[Saved entries]
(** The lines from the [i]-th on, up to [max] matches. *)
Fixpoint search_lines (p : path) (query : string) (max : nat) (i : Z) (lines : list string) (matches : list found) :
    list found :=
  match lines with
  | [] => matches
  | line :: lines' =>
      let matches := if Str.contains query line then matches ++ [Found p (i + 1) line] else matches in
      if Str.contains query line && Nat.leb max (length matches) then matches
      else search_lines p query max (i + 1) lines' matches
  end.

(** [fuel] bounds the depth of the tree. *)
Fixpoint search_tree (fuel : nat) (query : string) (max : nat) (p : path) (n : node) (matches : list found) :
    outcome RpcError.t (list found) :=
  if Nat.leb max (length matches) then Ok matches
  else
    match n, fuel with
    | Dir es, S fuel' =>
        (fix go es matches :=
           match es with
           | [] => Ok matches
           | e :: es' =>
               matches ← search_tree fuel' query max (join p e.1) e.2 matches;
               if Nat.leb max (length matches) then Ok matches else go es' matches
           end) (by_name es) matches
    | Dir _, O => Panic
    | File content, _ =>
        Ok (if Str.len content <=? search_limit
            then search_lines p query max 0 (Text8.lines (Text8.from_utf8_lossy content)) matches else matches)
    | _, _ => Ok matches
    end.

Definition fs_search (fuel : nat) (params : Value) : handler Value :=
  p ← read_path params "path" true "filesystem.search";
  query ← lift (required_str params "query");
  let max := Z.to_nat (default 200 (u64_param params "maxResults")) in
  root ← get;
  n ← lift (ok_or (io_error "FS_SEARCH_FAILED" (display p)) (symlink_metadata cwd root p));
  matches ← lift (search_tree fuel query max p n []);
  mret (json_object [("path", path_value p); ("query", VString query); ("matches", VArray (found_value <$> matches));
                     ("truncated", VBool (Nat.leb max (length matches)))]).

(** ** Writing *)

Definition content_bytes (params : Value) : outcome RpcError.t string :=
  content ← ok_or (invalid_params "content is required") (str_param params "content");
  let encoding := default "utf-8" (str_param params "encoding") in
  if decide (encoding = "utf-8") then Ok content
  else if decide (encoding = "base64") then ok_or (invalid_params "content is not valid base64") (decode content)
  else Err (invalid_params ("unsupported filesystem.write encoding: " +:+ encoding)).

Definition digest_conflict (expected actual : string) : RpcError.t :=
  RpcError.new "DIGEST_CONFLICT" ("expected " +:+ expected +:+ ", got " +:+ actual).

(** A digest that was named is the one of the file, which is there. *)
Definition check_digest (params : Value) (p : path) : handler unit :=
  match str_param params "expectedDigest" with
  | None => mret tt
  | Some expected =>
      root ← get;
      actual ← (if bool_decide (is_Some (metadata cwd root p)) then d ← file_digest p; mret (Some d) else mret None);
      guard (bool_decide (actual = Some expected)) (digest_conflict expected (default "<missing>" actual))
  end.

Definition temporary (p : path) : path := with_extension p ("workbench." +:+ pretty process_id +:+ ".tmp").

==

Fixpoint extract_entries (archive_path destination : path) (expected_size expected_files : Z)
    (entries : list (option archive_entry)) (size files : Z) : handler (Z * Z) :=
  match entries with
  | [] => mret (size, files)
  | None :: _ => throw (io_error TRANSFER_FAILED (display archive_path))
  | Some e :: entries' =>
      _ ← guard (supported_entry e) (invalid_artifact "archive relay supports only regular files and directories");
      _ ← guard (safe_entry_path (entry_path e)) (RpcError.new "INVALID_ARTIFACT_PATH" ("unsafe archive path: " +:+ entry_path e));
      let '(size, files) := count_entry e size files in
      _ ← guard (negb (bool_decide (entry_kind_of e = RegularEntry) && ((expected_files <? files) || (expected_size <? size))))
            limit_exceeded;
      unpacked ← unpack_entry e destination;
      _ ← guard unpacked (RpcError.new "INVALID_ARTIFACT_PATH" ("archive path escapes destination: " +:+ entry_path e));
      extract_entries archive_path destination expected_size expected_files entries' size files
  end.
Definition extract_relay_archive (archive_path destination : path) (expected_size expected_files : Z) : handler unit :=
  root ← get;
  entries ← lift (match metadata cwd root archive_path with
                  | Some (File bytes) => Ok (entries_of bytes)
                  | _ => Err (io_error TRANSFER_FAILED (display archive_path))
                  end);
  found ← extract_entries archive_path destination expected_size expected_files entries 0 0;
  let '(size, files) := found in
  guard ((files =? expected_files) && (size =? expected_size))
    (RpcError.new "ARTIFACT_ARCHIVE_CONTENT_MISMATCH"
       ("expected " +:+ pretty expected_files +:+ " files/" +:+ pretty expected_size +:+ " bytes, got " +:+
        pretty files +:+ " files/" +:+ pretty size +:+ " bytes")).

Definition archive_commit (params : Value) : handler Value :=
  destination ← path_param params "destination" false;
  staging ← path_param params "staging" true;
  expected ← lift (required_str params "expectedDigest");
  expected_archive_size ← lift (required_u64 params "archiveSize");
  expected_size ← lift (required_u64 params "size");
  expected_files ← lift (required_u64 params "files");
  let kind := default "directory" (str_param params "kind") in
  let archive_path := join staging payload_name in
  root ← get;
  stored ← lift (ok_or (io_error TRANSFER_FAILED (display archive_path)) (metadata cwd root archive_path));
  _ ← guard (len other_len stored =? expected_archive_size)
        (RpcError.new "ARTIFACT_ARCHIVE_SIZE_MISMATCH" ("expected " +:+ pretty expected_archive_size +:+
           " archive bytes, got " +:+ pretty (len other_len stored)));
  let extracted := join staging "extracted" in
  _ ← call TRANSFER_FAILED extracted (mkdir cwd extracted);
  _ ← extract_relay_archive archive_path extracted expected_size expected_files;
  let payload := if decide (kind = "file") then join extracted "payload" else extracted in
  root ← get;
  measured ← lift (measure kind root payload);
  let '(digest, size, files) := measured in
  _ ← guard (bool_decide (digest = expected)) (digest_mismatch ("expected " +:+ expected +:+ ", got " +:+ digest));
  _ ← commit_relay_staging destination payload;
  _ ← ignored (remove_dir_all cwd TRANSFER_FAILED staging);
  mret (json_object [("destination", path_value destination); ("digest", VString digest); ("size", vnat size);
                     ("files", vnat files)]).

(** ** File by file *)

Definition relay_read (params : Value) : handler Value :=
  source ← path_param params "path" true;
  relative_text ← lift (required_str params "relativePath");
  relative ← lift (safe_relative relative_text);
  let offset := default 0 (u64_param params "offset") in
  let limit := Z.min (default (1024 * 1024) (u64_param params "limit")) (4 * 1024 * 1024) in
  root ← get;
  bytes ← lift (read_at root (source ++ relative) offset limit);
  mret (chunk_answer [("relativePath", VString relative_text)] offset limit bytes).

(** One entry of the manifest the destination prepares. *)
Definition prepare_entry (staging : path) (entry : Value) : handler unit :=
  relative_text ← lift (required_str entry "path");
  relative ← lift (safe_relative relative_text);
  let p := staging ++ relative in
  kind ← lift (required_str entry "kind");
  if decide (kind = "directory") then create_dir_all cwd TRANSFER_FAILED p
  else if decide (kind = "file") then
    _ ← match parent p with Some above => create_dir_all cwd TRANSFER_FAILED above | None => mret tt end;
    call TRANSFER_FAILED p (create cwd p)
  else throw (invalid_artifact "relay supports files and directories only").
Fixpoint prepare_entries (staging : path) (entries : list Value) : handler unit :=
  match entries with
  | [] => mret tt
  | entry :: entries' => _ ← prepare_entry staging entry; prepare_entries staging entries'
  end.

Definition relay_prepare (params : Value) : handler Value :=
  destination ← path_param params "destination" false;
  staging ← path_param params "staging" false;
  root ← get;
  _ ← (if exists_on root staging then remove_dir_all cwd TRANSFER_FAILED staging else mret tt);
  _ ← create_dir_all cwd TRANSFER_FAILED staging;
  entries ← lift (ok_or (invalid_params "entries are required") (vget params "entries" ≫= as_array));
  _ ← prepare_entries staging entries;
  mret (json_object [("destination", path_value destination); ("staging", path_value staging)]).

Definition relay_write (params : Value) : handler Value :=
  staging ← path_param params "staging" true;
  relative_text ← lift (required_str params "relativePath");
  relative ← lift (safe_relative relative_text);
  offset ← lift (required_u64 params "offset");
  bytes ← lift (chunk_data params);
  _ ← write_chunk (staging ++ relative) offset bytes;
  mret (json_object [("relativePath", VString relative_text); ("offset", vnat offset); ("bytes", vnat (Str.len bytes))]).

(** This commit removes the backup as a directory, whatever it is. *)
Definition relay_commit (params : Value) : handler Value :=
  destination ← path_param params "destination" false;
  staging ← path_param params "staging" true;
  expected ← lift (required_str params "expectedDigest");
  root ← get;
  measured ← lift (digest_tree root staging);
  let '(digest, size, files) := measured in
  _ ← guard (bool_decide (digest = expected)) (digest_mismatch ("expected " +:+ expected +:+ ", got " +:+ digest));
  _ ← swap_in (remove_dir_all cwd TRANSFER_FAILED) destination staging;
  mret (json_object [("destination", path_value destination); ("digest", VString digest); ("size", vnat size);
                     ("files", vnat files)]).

Instructions for the task: Which lines above hold the string "RpcError"? Copy each of them.

Result of this exercise:
    outcome RpcError.t (list found) :=
Definition content_bytes (params : Value) : outcome RpcError.t string :=
Definition digest_conflict (expected actual : string) : RpcError.t :=
  RpcError.new "DIGEST_CONFLICT" ("expected " +:+ expected +:+ ", got " +:+ actual).
      _ ← guard (safe_entry_path (entry_path e)) (RpcError.new "INVALID_ARTIFACT_PATH" ("unsafe archive path: " +:+ entry_path e));
      _ ← guard unpacked (RpcError.new "INVALID_ARTIFACT_PATH" ("archive path escapes destination: " +:+ entry_path e));
    (RpcError.new "ARTIFACT_ARCHIVE_CONTENT_MISMATCH"
        (RpcError.new "ARTIFACT_ARCHIVE_SIZE_MISMATCH" ("expected " +:+ pretty expected_archive_size +:+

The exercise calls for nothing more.